When you’re live streaming, adjusting your audio through your system’s settings is less than ideal. Not only will you keep your viewers waiting, but you may also get lost in the settings. A mixer allows streamers to control their music, in-game audio, and microphone levels without making them switch tabs.

Bugha uses a GoXLR, a multi-channel mixer with an equalizer and audio compressor. Alongside all the basic features of a mixer, the GoXLR also features Voice FX, allowing streamers to change their voices. While it may not be a priority for competitive gamers, it is a fun side-feature to entertain your stream, especially if you’re into GTA V roleplay servers.

Webcam: Canon EOS 80D

Combining your gameplay with a face cam will make your stream more entertaining since it is an additional way to interact with your audience.

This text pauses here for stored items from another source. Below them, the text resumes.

Lemma place_buffers_run rh rb start e fuel k s :
  1024 <= start -> 0x100000 <= e < 4294967296 -> e mod 1024 = 0 -> 0 <= k ->
  1024 <= cursor e k -> cursor e k < 1024 * Z.of_nat fuel ->
  exists n s', place_buffers rh rb start fuel k (cursor e k) s = (Ret n, s') /\ k <= n /\ filled rh rb e k n s s' /\
    (forall i, k <= i < n -> start + head_size * (i + 1) <= block_at e i) /\ block_at e n < start + head_size * (n + 1).
Proof.
  intros Hs He Hm. change head_size with 36. revert k s. induction fuel as [|fuel IH]; intros k s Hk Hlo Hf; [lia|].
  cbn [place_buffers]. change BLOCK_SIZE with 1024. change head_size with 36.
  pose proof (block_at_hole e k Hk (proj1 He)) as [Htop _]. unfold cursor in Hlo, Hf.
  assert (u32 (cursor e k - 1024) = block_at e k) as -> by (unfold cursor; rewrite u32_small; lia).
  destruct (Z.ltb_spec (block_at e k) (start + 36 * (k + 1))) as [Hlt|Hge].
  { exists k, s. split; [reflexivity|]. split; [lia|]. split; [apply filled_none|]. split; [lia|exact Hlt]. }
  rewrite !bind_modify, (cursor_step e k Hk (proj1 He) Hm).
  assert (block_at e (k + 1) + 1024 <= block_at e k) as Hnext by (apply block_at_apart; lia).
  assert (1024 <= cursor e (k + 1)) as Hc1 by (rewrite <- cursor_step by lia; destruct (_ =? _); lia).
  destruct (IH (k + 1) (s <| bufs ::= <[k := init_head rh rb k (block_at e k)]> |> <| block_addr ::= <[k := block_at e k]> |>
    <| nr_buffers ::= Z.succ |>)) as (n & s' & E & Hn & Hfill & Hroom & Hlast); [lia|exact Hc1|unfold cursor; lia|].
  exists n, s'. split; [exact E|]. split; [lia|]. split; [eapply (filled_step rh rb e k n s); [lia|reflexivity|exact Hfill]|].
  split; [|exact Hlast]. intros i Hi. destruct (decide (i = k)) as [->|]; [exact Hge|]. apply Hroom. lia.
Qed.

(** The hash table after its loop. *)
Lemma clear_table n k s :
  for_each (seqZ k n) (fun i => modify (fun s : fs => s <| hash_table ::= <[Z.to_nat i := None]> |>)) s =
  (Ret tt, s <| hash_table ::= fun t => foldl (fun t i => <[Z.to_nat i := None]> t) t (seqZ k n) |>).
Proof.
  generalize (seqZ k n) as l. intros l. revert s. induction l as [|i l IH]; intros s; cbn [for_each foldl]; [by destruct s|].
  rewrite bind_modify. exact (IH (s <| hash_table ::= <[Z.to_nat i := None]> |>)).
Qed.

Lemma cleared (t : list (option Z)) :
  length t = 307%nat -> foldl (fun t i => <[Z.to_nat i := None]> t) t (seqZ 0 NR_HASH) = replicate 307 None.
Proof.
  intros Hl. do 307 (destruct t as [|? t]; [discriminate Hl|]). destruct t; [reflexivity|discriminate Hl].
Qed.

(** The heads [0] to [n - 1], in a ring of the free list and on no hash queue. *)
Definition fresh (m : gmap Z buffer_head) (n : Z) : Prop :=
  forall k, match m !! k with
  | Some v => 0 <= k < n /\ b_dev v = 0 /\ b_prev v = None /\ b_next v = None /\
      b_prev_free v = Some (if k =? 0 then n - 1 else k - 1) /\ b_next_free v = Some (if k =? n - 1 then 0 else k + 1)
  | None => ~ 0 <= k < n
  end.

Lemma fresh_at m n k : fresh m n -> 0 <= k < n -> exists v, m !! k = Some v /\
  b_prev_free v = Some (if k =? 0 then n - 1 else k - 1) /\ b_next_free v = Some (if k =? n - 1 then 0 else k + 1).
Proof. intros F Hk. specialize (F k). destruct (m !! k) as [v|]; [|done]. exists v. split; [done|]. apply F. Qed.

Lemma fresh_ring m n j k :
  fresh m n -> 0 <= k -> k + j = n -> 0 <= j ->
  dseg (flinks m) (Some (if k =? 0 then n - 1 else k - 1)) (seqZ k j) (Some 0).
Proof.
  intros F Hk Hj Hj0. remember (Z.to_nat j) as i eqn:Ei. revert k j Hk Hj Hj0 Ei.
  induction i as [|i IH]; intros k j Hk Hj Hj0 Ei.
  - replace j with 0 by lia. done.
  - rewrite seqZ_cons by lia. split.
    + destruct (fresh_at m n k F ltac:(lia)) as (v & Hv & Hp & Hn). unfold flinks. rewrite lookup_fmap, Hv. cbn -[seqZ]. rewrite Hp, Hn.
      destruct (Z.eqb_spec k (n - 1)); [by replace (Z.pred j) with 0 by lia|]. by rewrite seqZ_cons by lia.
    + specialize (IH (Z.succ k) (Z.pred j) ltac:(lia) ltac:(lia) ltac:(lia) ltac:(lia)).
      destruct (Z.eqb_spec (Z.succ k) 0); [lia|]. by replace (Z.succ k - 1) with k in IH by lia.
Qed.
(* ===== verification/BitmapSpec.v ===== *)
(** The bitmaps of blocks and inodes: [find_first_zero] finds the first clear bit of a block,
    [set_bit] and [clear_bit] change one bit, and [new_block] hands out only free blocks of
    the data zone. *)

From S2P Require Import Prelude FsDefs FsLemmas Buffer Bitmap DList BufferSpec GetblkSpec.

Definition bytes_ok (data : list Z) : Prop := Forall (fun b => 0 <= b < 256) data.

Lemma byte_at_range data k : bytes_ok data -> 0 <= byte_at data k < 256.
Proof.
  intros Hd. unfold byte_at. rewrite nth_lookup. destruct (data !! Z.to_nat k) as [b|] eqn:E; cbn; [|lia].
  exact (Forall_lookup_1 _ _ _ _ Hd E).
Qed.

(** ** Words and bits *)

(** A bit of a number that is put together from two parts. *)
Lemma testbit_join a b n k :
  0 <= n -> 0 <= a < 2 ^ n -> 0 <= k -> Z.testbit (a + 2 ^ n * b) k = if k <? n then Z.testbit a k else Z.testbit b (k - n).
Proof.
  intros Hn Ha Hk. replace (a + 2 ^ n * b) with (b * 2 ^ n + a) by lia.
  rewrite <- (lor_add_disjoint (b * 2 ^ n) n a) by (try done; apply Z_mod_mult).
  rewrite Z.lor_spec. destruct (Z.ltb_spec k n).
  - by rewrite Z.mul_pow2_bits_low.
  - rewrite Z.mul_pow2_bits by lia. destruct (decide (a = 0)) as [->|]; [by rewrite Z.bits_0, orb_false_r|].
    rewrite (Z.bits_above_log2 a), orb_false_r; [done|lia|]. apply Z.log2_lt_pow2; [lia|].
    eapply Z.lt_le_trans; [apply Ha|]. by apply Z.pow_le_mono_r.
Qed.

Lemma ld16_bytes data k : ld16 data k = byte_at data (2 * k) + 2 ^ 8 * byte_at data (2 * k + 1).
Proof. reflexivity. Qed.

Lemma ld16_range data k : bytes_ok data -> 0 <= ld16 data k < 2 ^ 16.
Proof.
  intros Hd. rewrite ld16_bytes. pose proof (byte_at_range data (2 * k) Hd).
  pose proof (byte_at_range data (2 * k + 1) Hd). lia.
Qed.

Lemma testbit_ld16 data w k : bytes_ok data -> 0 <= w -> 0 <= k < 16 -> Z.testbit (ld16 data w) k = bit data (16 * w + k).
Proof.
  intros Hd Hw Hk. rewrite ld16_bytes, testbit_join by (try apply byte_at_range; done || lia). unfold bit.
  destruct (Z.ltb_spec k 8).
  - replace ((16 * w + k) / 8) with (2 * w) by (apply Z.div_unique with k; lia).
    replace ((16 * w + k) mod 8) with k by (apply Z.mod_unique with (2 * w); lia). done.
  - replace ((16 * w + k) / 8) with (2 * w + 1) by (apply Z.div_unique with (k - 8); lia).
    replace ((16 * w + k) mod 8) with (k - 8) by (apply Z.mod_unique with (2 * w + 1); lia). done.
Qed.

Lemma testbit_ld32 data w k :
  bytes_ok data -> 0 <= w -> 0 <= k < 32 -> Z.testbit (ld32 data (2 * w)) k = bit data (32 * w + k).
Proof.
  intros Hd Hw Hk. unfold ld32. change 65536 with (2 ^ 16).
  rewrite testbit_join by (try apply ld16_range; done || lia). destruct (Z.ltb_spec k 16).
  - rewrite testbit_ld16 by (done || lia). f_equal. lia.
  - rewrite testbit_ld16 by (done || lia). f_equal. lia.
Qed.

Lemma ld32_range data k : bytes_ok data -> 0 <= ld32 data k < 2 ^ 32.
Proof.
  intros Hd. unfold ld32. pose proof (ld16_range data k Hd). pose proof (ld16_range data (k + 1) Hd). lia.
Qed.

(** ** find_first_zero *)

Lemma bsf_ok n k w :
  (exists i, k <= i < k + Z.of_nat n /\ Z.testbit w i = true) ->
  k <= bsf n k w < k + Z.of_nat n /\ Z.testbit w (bsf n k w) = true /\
  forall j, k <= j < bsf n k w -> Z.testbit w j = false.
Proof.
  revert k. induction n as [|n IH]; intros k (i & Hi & Ei); [lia|]. cbn [bsf].
  destruct (Z.testbit w k) eqn:Ek; [split; [lia|split; [done|intros; lia]]|].
  destruct (IH (k + 1)) as (Hr & Hb & Hl).
  { exists i. split; [|done]. destruct (decide (i = k)) as [->|]; [congruence|lia]. }
  split; [lia|]. split; [done|]. intros j Hj. destruct (decide (j = k)) as [->|]; [done|]. apply Hl. lia.
Qed.

Lemma testbit_not32 x k : 0 <= k < 32 -> Z.testbit (Z.lxor x 0xffffffff) k = negb (Z.testbit x k).
Proof.
  intros Hk. rewrite Z.lxor_spec. change 0xffffffff with (Z.ones 32).
  rewrite Z.ones_spec_low by lia. by destruct (Z.testbit x k).
Qed.

Lemma full_word data w :
  bytes_ok data -> 0 <= w -> Z.lxor (ld32 data (2 * w)) 0xffffffff = 0 ->
  forall k, 32 * w <= k < 32 * w + 32 -> bit data k = true.
Proof.
  intros Hd Hw E k Hk. replace k with (32 * w + (k - 32 * w)) by lia.
  rewrite <- testbit_ld32 by (done || lia). apply Z.lxor_eq in E. rewrite E. change 0xffffffff with (Z.ones 32).
  apply Z.ones_spec_low. lia.
Qed.

Lemma open_word data w :
  bytes_ok data -> 0 <= w -> Z.lxor (ld32 data (2 * w)) 0xffffffff <> 0 ->
  exists k, 0 <= k < 32 /\ Z.testbit (Z.lxor (ld32 data (2 * w)) 0xffffffff) k = true.
Proof.
  intros Hd Hw E. set (x := Z.lxor _ _) in *. pose proof (ld32_range data (2 * w) Hd) as Hr.
  assert (0 <= x) as Hx by (apply Z.lxor_nonneg; lia).
  assert (x < 2 ^ 32) as Hlt.
  { destruct (decide (x = 0)); [lia|]. apply Z.log2_lt_pow2; [lia|]. eapply Z.le_lt_trans; [apply Z.log2_lxor; lia|].
    apply Z.max_lub_lt; [|done]. destruct (decide (ld32 data (2 * w) = 0)) as [->|]; [done|]. apply Z.log2_lt_pow2; lia. }
  exists (Z.log2 x). split; [split; [apply Z.log2_nonneg|apply Z.log2_lt_pow2; lia]|]. apply Z.bit_log2. lia.
Qed.
(* ===== verification/Exec.v ===== *)
(** Program loading ([linux-0.11/fs/exec.c], the header of [include/a.out.h]).

    The state puts the kernel's state and the file system's together.  The task that makes
    the call is in the kernel's task table; the file system's routines see its fields through
    [proc_of] and write them back ([on_fs]).  [fs_sel] is the segment register [fs]: with the
    kernel's selector [0x10] the user access routines read the kernel's own data ([kdata]),
    otherwise the data segment of the task ([Task.umem]).  [arg_page] is the local array
    [page], [regs] the words of the stack frame that the argument [eip] points to.
    The class [ExecFrame] gives the addresses of the local variables of [do_execve] whose
    address is taken.  A scan of user memory for a terminating zero is bounded by the field
    [fuel] of [FsEnv].

    The frames of the argument pages are memory of [kmm]; [map_page] makes the bytes of a page
    that [put_page] could map visible at its user address. *)

From S2P Require Import Prelude Memory Task Fork FsDefs Buffer Inode FileIo Namei.

(** ** Constants and the header of an executable *)

Definition MAX_ARG_PAGES : Z := 32.
Definition ENOEXEC : Z := 8.
Definition S_ISUID : Z := 0x800.
Definition S_ISGID : Z := 0x400.
Definition ZMAGIC : Z := 0x10b.
Definition SEGMENT_SIZE : Z := 1024.
Definition SIZEOF_EXEC : Z := 32.

Record exec := mk_exec {
  a_magic : Z; a_text : Z; a_data : Z; a_bss : Z; a_syms : Z; a_entry : Z; a_trsize : Z; a_drsize : Z
}.

(** [*((struct exec * ) data)] *)
Definition get_exec (data : list Z) : exec :=
  mk_exec (ld32 data 0) (ld32 data 2) (ld32 data 4) (ld32 data 6)
    (ld32 data 8) (ld32 data 10) (ld32 data 12) (ld32 data 14).

Definition N_MAGIC (x : exec) : Z := a_magic x.
Definition _N_HDROFF (x : exec) : Z := SEGMENT_SIZE - SIZEOF_EXEC.
Definition N_TXTOFF (x : exec) : Z :=
  if N_MAGIC x =? ZMAGIC then _N_HDROFF x + SIZEOF_EXEC else SIZEOF_EXEC.

(** ** State *)

Record xst := mk_xst {
  xk : kst;
  xfs : fs;
  kdata : gmap Z Z;
  fs_sel : Z;
  arg_page : list Z;
  regs : list Z
}.

#[export] Instance eta_xst : Eta xst := fun s =>
  mk_xst (xk s) (xfs s) (kdata s) (fs_sel s) (arg_page s) (regs s).

Class ExecFrame := { a_filename : Z; a_buf : Z; a_i_arg : Z; a_i_name : Z }.

Definition KERNEL_DS : Z := 0x10.
Definition USER_DS : Z := 0x17.

(** The memory that the register [fs] selects. *)
Definition seg (s : xst) : gmap Z Z := if fs_sel s =? KERNEL_DS then kdata s else Task.umem (xk s).
Definition set_seg (m : gmap Z Z) (s : xst) : xst :=
  if fs_sel s =? KERNEL_DS then s <| kdata := m |> else s <| xk ::= fun k => k <| Task.umem := m |> |>.

Definition get_fs : M xst Z := gets fs_sel.
Definition get_ds : M xst Z := mret KERNEL_DS.
Definition set_fs (v : Z) : M xst unit := modify (fun s => s <| fs_sel := v |>).

Definition get_fs_byte (a : Z) : M xst Z := gets (fun s => ld_byte (seg s) a).
Definition get_fs_long (a : Z) : M xst Z := gets (fun s => ld_long (seg s) a).
Definition put_fs_byte (v a : Z) : M xst unit := modify (fun s => set_seg (<[a := u8 v]> (seg s)) s).
Definition put_fs_long (v a : Z) : M xst unit := modify (fun s => set_seg (st_long v a (seg s)) s).

(** *** The two parts of the state *)

Definition on_k {A} (m : M kst A) : M xst A := fun s =>
  let '(r, k) := m (xk s) in (r, s <| xk := k |>).

Definition on_memory {A} (m : M mm A) : M xst A := on_k (on_mm m).

Definition proc_of (t : task_struct) : proc :=
  mk_proc (t_uid t) (t_euid t) (t_gid t) (t_egid t) (t_umask t) (t_signal t) (t_leader t) (t_tty t) (t_pgrp t)
    (t_pwd t) (t_root t) (t_close_on_exec t) (t_filp t).

Definition with_proc (p : proc) (t : task_struct) : task_struct :=
  t <| t_uid := p_uid p |> <| t_euid := p_euid p |> <| t_gid := p_gid p |> <| t_egid := p_egid p |>
    <| t_umask := p_umask p |> <| t_signal := p_signal p |> <| t_leader := p_leader p |>
    <| t_tty := p_tty p |> <| t_pgrp := p_pgrp p |> <| t_pwd := p_pwd p |> <| t_root := p_root p |>
    <| t_close_on_exec := p_close_on_exec p |> <| t_filp := p_filp p |>.

(** A routine of the file system, called by the current task [t]. *)
Definition on_fs {A} (m : M fs A) : M xst A := fun s =>
  match tasks (xk s) !! cur (xk s) with
  | None => undef "current" s
  | Some t =>
      let '(r, f) := m ((xfs s) <| FsDefs.current := proc_of t |> <| FsDefs.umem := seg s |>) in
      (r, set_seg (FsDefs.umem f)
            (s <| xfs := f |>
               <| xk ::= fun k => k <| tasks ::= <[cur k := with_proc (FsDefs.current f) t]> |> |>))
  end.

(** [page[i]] *)
Definition get_page (i : Z) : M xst Z :=
  s ← get; of_option "page" (if i <? 0 then None else arg_page s !! Z.to_nat i).
Definition set_page (i v : Z) : M xst unit :=
  modify (fun s => s <| arg_page ::= <[Z.to_nat i := v]> |>).

Section Exec.
Context `{FsEnv} `{ExecFrame}.

(** ** The pointer tables *)

(** [while (get_fs_byte(p++));] *)
Fixpoint skip_string (n : nat) (p : Z) : M xst Z :=
  match n with
  | O => nofuel
  | S n => b ← get_fs_byte p; if istrue b then skip_string n (p + 1) else mret (p + 1)
  end.

(** [while (argc-->0) { put_fs_long(p,argv++); ... }]: the string after the last one and
    the place after the last pointer. *)
Fixpoint put_pointers (argc : nat) (p argv : Z) : M xst (Z * Z) :=
  match argc with
  | O => mret (p, argv)
  | S argc =>
      put_fs_long p argv;;
      p ← skip_string fuel p;
      put_pointers argc p (argv + 4)
  end.

Definition create_tables (p argc envc : Z) : M xst Z :=
  let sp := Z.land 0xfffffffc p in
  let sp := sp - 4 * (envc + 1) in
  let envp := sp in
  let sp := sp - 4 * (argc + 1) in
  let argv := sp in
  let sp := sp - 4 in
  put_fs_long envp sp;;
  let sp := sp - 4 in
  put_fs_long argv sp;;
  let sp := sp - 4 in
  put_fs_long argc sp;;
  '(p, argv) ← put_pointers (Z.to_nat argc) p argv;
  put_fs_long 0 argv;;
  '(_, envp) ← put_pointers (Z.to_nat envc) p envp;
  put_fs_long 0 envp;;
  mret sp.

Fixpoint count_from (n : nat) (tmp i : Z) : M xst Z :=
  match n with
  | O => nofuel
  | S n => v ← get_fs_long tmp; if istrue v then count_from n (tmp + 4) (i + 1) else mret i
  end.

Definition count (argv : Z) : M xst Z :=
  if istrue argv then count_from fuel argv 0 else mret 0.

(** ** Copying the strings *)

(** [do { len++; } while (get_fs_byte(tmp++));] *)
Fixpoint string_end (n : nat) (tmp len : Z) : M xst (Z * Z) :=
  match n with
  | O => nofuel
  | S n =>
      b ← get_fs_byte tmp;
      if istrue b then string_end n (tmp + 1) (len + 1) else mret (tmp + 1, len + 1)
  end.

(** [page[p/PAGE_SIZE]], allocated at its first use; 0 when no frame is free. *)
Definition arg_frame (p : Z) : M xst Z :=
  pag ← get_page (p / PAGE_SIZE);
  if istrue pag then mret pag else
  pag ← on_memory Memory.get_free_page;
  set_page (p / PAGE_SIZE) pag;;
  mret pag.

(** [while (len) ...]: [None] is the [return 0] when memory runs out. *)
Fixpoint copy_bytes (len : nat) (old_fs new_fs from_kmem p tmp offset pag : Z) : M xst (option (Z * Z * Z)) :=
  match len with
  | O => mret (Some (p, offset, pag))
  | S len =>
      let p := u32 (p - 1) in
      let tmp := tmp - 1 in
      let offset := offset - 1 in
      r ← (if offset <? 0 then
             let offset := p mod PAGE_SIZE in
             when (from_kmem =? 2) (set_fs old_fs);;
             pag ← arg_frame p;
             if pag =? 0 then mret None else
             when (from_kmem =? 2) (set_fs new_fs);;
             mret (Some (offset, pag))
           else mret (Some (offset, pag)));
      match r with
      | None => mret None
      | Some (offset, pag) =>
          b ← get_fs_byte tmp;
          on_memory (stb (pag + offset) b);;
          copy_bytes len old_fs new_fs from_kmem p tmp offset pag
      end
  end.

(** [while (argc-- > 0) ...]: [None] is a [return 0]. *)
Fixpoint copy_each (argc : nat) (old_fs new_fs from_kmem argv p offset pag : Z) : M xst (option Z) :=
  match argc with
  | O => mret (Some p)
  | S argc =>
      when (from_kmem =? 1) (set_fs new_fs);;
      tmp ← get_fs_long (argv + 4 * Z.of_nat argc);
      if tmp =? 0 then panic "argc is wrong" else
      when (from_kmem =? 1) (set_fs old_fs);;
      '(tmp, len) ← string_end fuel tmp 0;
      if u32 (p - len) <? 0 then set_fs old_fs;; mret None else
      r ← copy_bytes (Z.to_nat len) old_fs new_fs from_kmem p tmp offset pag;
      match r with
      | None => mret None
      | Some (p, offset, pag) => copy_each argc old_fs new_fs from_kmem argv p offset pag
      end
  end.

Definition copy_strings (argc argv p from_kmem : Z) : M xst Z :=
  if p =? 0 then mret 0 else
  new_fs ← get_ds;
  old_fs ← get_fs;
  when (from_kmem =? 2) (set_fs new_fs);;
  r ← copy_each (Z.to_nat argc) old_fs new_fs from_kmem argv p 0 0;
  match r with
  | None => mret 0
  | Some p => when (from_kmem =? 2) (set_fs old_fs);; mret p
  end.

(** ** The new address space *)

(** [set_limit] stores the number of pages less one; the length is one page more. *)
Definition limit_of (limit : Z) : Z := u32 ((Z.shiftr (u32 (limit - 1)) 12 + 1) * 4096).
Definition set_limit1 (l : Z) (t : task_struct) : task_struct :=
  t <| t_ldt ::= fun '(d0, d1, d2) => (d0, mk_desc (d_base d1) (limit_of l), d2) |>.
Definition set_limit2 (l : Z) (t : task_struct) : task_struct :=
  t <| t_ldt ::= fun '(d0, d1, d2) => (d0, d1, mk_desc (d_base d2) (limit_of l)) |>.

Bugha uses a Canon EOS 80D, a digital SLR camera that can record in 1080p. One of the main advantages of using a digital camera instead of a webcam is that you’ll be able to detach it from your setup and use it outside. This is an especially useful feature for IRL content creators.

Chair: Herman Miller X Logitech Embody

Your setup can feature some of the most advanced gaming peripherals in the world, but you’ll need to be comfortable to use them to their full potential. Considering gamers spend long periods in front of screens, staying comfortable and maintaining decent posture are two vital ways to preserve your health.

Bugha uses a Herman Miller x Logitech Embody chair, an improved version of Herman Miller’s Embody. Compared to the regular version, the chair features a sleek gamer aesthetic and uses an extra layer of cooling foam.